(* ===== verification/Errors.v ===== *)
(** * Errors and protocol features (core/primitives/src/errors.rs,
    core/primitives-core/src/version.rs)

    The error values of the modelled code, constructor for constructor; a
    constructor that no modelled function returns is left out. *)

From S2P Require Import Prelude Crates AccountId Primitives.

Inductive StorageError : Type :=
| StorageInconsistentState (m : message).

Inductive DepositCostFailureReason : Type :=
| ReasonNotEnoughBalance
| ReasonLackBalanceForState.

Inductive InvalidAccessKeyError : Type :=
| AccessKeyNotFound (account_id : AccountId) (public_key : PublicKey)
| ReceiverMismatch (tx_receiver : AccountId) (ak_receiver : string)
| MethodNameMismatch (method_name : string)
| RequiresFullAccess
| NotEnoughAllowance (account_id : AccountId) (public_key : PublicKey) (allowance cost : Z)
| DepositWithFunctionCall.

Inductive ActionsValidationError : Type :=
| DeleteActionMustBeFinal
| TotalPrepaidGasExceeded (total_prepaid_gas limit : Z)
| TotalNumberOfActionsExceeded (total_number_of_actions limit : Z)
| AddKeyMethodNamesNumberOfBytesExceeded (total_number_of_bytes limit : Z)
| AddKeyMethodNameLengthExceeded (length limit : Z)
| AVIntegerOverflow
| InvalidAccountId (account_id : string)
| ContractSizeExceeded (size limit : Z)
| FunctionCallMethodNameLengthExceeded (length limit : Z)
| FunctionCallArgumentsLengthExceeded (length limit : Z)
| UnsuitableStakingKey (public_key : PublicKey)
| FunctionCallZeroAttachedGas
| DelegateActionMustBeOnlyOne
| UnsupportedProtocolFeature (protocol_feature : string) (version : Z)
| InvalidDeterministicStateInitReceiver (receiver_id derived_id : AccountId)
| DeterministicStateInitKeyLengthExceeded (length limit : Z)
| DeterministicStateInitValueLengthExceeded (length limit : Z)
| GasKeyInvalidNumNonces (requested_nonces limit : Z)
| AddGasKeyWithNonZeroBalance (balance : Z)
| GasKeyFunctionCallAllowanceNotAllowed.

Inductive InvalidTxError : Type :=
| InvalidAccessKey (e : InvalidAccessKeyError)
| InvalidSignerId (signer_id : string)
| SignerDoesNotExist (signer_id : AccountId)
| InvalidNonce (tx_nonce ak_nonce : Z)
| NonceTooLarge (tx_nonce upper_bound : Z)
| InvalidSignature
| NotEnoughBalance (signer_id : AccountId) (balance cost : Z)
| TxLackBalanceForState (signer_id : AccountId) (amount : Z)
| CostOverflow
| Expired
| TxActionsValidation (e : ActionsValidationError)
| TransactionSizeExceeded (size limit : Z)
| InvalidTransactionVersion
| TxStorageError (e : StorageError)
| InvalidNonceIndex (tx_nonce_index : option Z) (num_nonces : Z)
| NotEnoughGasKeyBalance (signer_id : AccountId) (balance cost : Z)
| NotEnoughBalanceForDeposit (signer_id : AccountId) (balance cost : Z)
    (reason : DepositCostFailureReason).

Inductive ReceiptValidationError : Type :=
| InvalidPredecessorId (account_id : string)
| RVInvalidReceiverId (account_id : string)
| ReturnedValueLengthExceeded (length limit : Z)
| NumberInputDataDependenciesExceeded (number limit : Z)
| RVActionsValidation (e : ActionsValidationError)
| ReceiptSizeExceeded (size limit : Z)
| InvalidRefundTo (account_id : string).

Inductive ActionErrorKind : Type :=
| AccountAlreadyExists (account_id : AccountId)
| AccountDoesNotExist (account_id : AccountId)
| CreateAccountOnlyByRegistrar (account_id registrar_account_id predecessor_id : AccountId)
| CreateAccountNotAllowed (account_id predecessor_id : AccountId)
| ActorNoPermission (account_id actor_id : AccountId)
| DeleteKeyDoesNotExist (account_id : AccountId) (public_key : PublicKey)
| AddKeyAlreadyExists (account_id : AccountId) (public_key : PublicKey)
| DeleteAccountStaking (account_id : AccountId)
| LackBalanceForState (account_id : AccountId) (amount : Z)
| TriesToUnstake (account_id : AccountId)
| TriesToStake (account_id : AccountId) (stake locked balance : Z)
| InsufficientStake (account_id : AccountId) (stake minimum_stake : Z)
| FunctionCallError (e : message)
| NewReceiptValidationError (e : ReceiptValidationError)
| OnlyImplicitAccountCreationAllowed (account_id : AccountId)
| DeleteAccountWithLargeState (account_id : AccountId)
| DelegateActionInvalidSignature
| DelegateActionSenderDoesNotMatchTxReceiver (sender_id receiver_id : AccountId)
| DelegateActionExpired
| DelegateActionAccessKeyError (e : InvalidAccessKeyError)
| DelegateActionInvalidNonce (delegate_nonce ak_nonce : Z)
| DelegateActionNonceTooLarge (delegate_nonce upper_bound : Z)
| GlobalContractDoesNotExist (identifier : GlobalContractIdentifier)
| GasKeyDoesNotExist (account_id : AccountId) (public_key : PublicKey)
| InsufficientGasKeyBalance (account_id : AccountId) (public_key : PublicKey)
    (balance required : Z)
| GasKeyBalanceTooHigh (account_id : AccountId) (public_key : option PublicKey) (balance : Z).

Record ActionError : Type := mkActionError {
  ae_index : option Z;
  ae_kind : ActionErrorKind;
}.

(** [impl From<ActionErrorKind> for ActionError]. *)
Definition action_error (k : ActionErrorKind) : ActionError := mkActionError None k.

Inductive RuntimeError : Type :=
| UnexpectedIntegerOverflow (m : message)
| RtInvalidTxError (e : InvalidTxError)
| RtStorageError (e : StorageError)
| RtReceiptValidationError (e : ReceiptValidationError)
| ValidatorError (m : message).

(* ------------------------------------------------------------------ *)
(** ** Protocol features *)

Inductive ProtocolFeature : Type :=
| DeterministicAccountIds
| InvalidTxGenerateOutcomes
| ExcludeExistingCodeFromWitnessForCodeLen
| FixAccessKeyAllowanceCharging
| IncludeDeployGlobalContractOutcomeBurntStorage
| FixDeterministicAccountIdCreation
| GlobalContractDistributionNonce
| InstantPromiseYield
| YieldResumeImprovements
| GasKeys.

Definition protocol_version (f : ProtocolFeature) : Z :=
  match f with
  | DeterministicAccountIds => 82
  | GasKeys => 149
  | _ => 83
  end.

Definition enabled (f : ProtocolFeature) (version : Z) : bool := protocol_version f <=? version.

┄┄┄┄┄┄┄┄┄┄

## Your instructions
Retype, exactly as written, everything from the first line of the data above through the line containing "The error values". Nothing else should appear.

## Solution to the problem
(* ===== verification/Errors.v ===== *)
(** * Errors and protocol features (core/primitives/src/errors.rs,
    core/primitives-core/src/version.rs)

    The error values of the modelled code, constructor for constructor; a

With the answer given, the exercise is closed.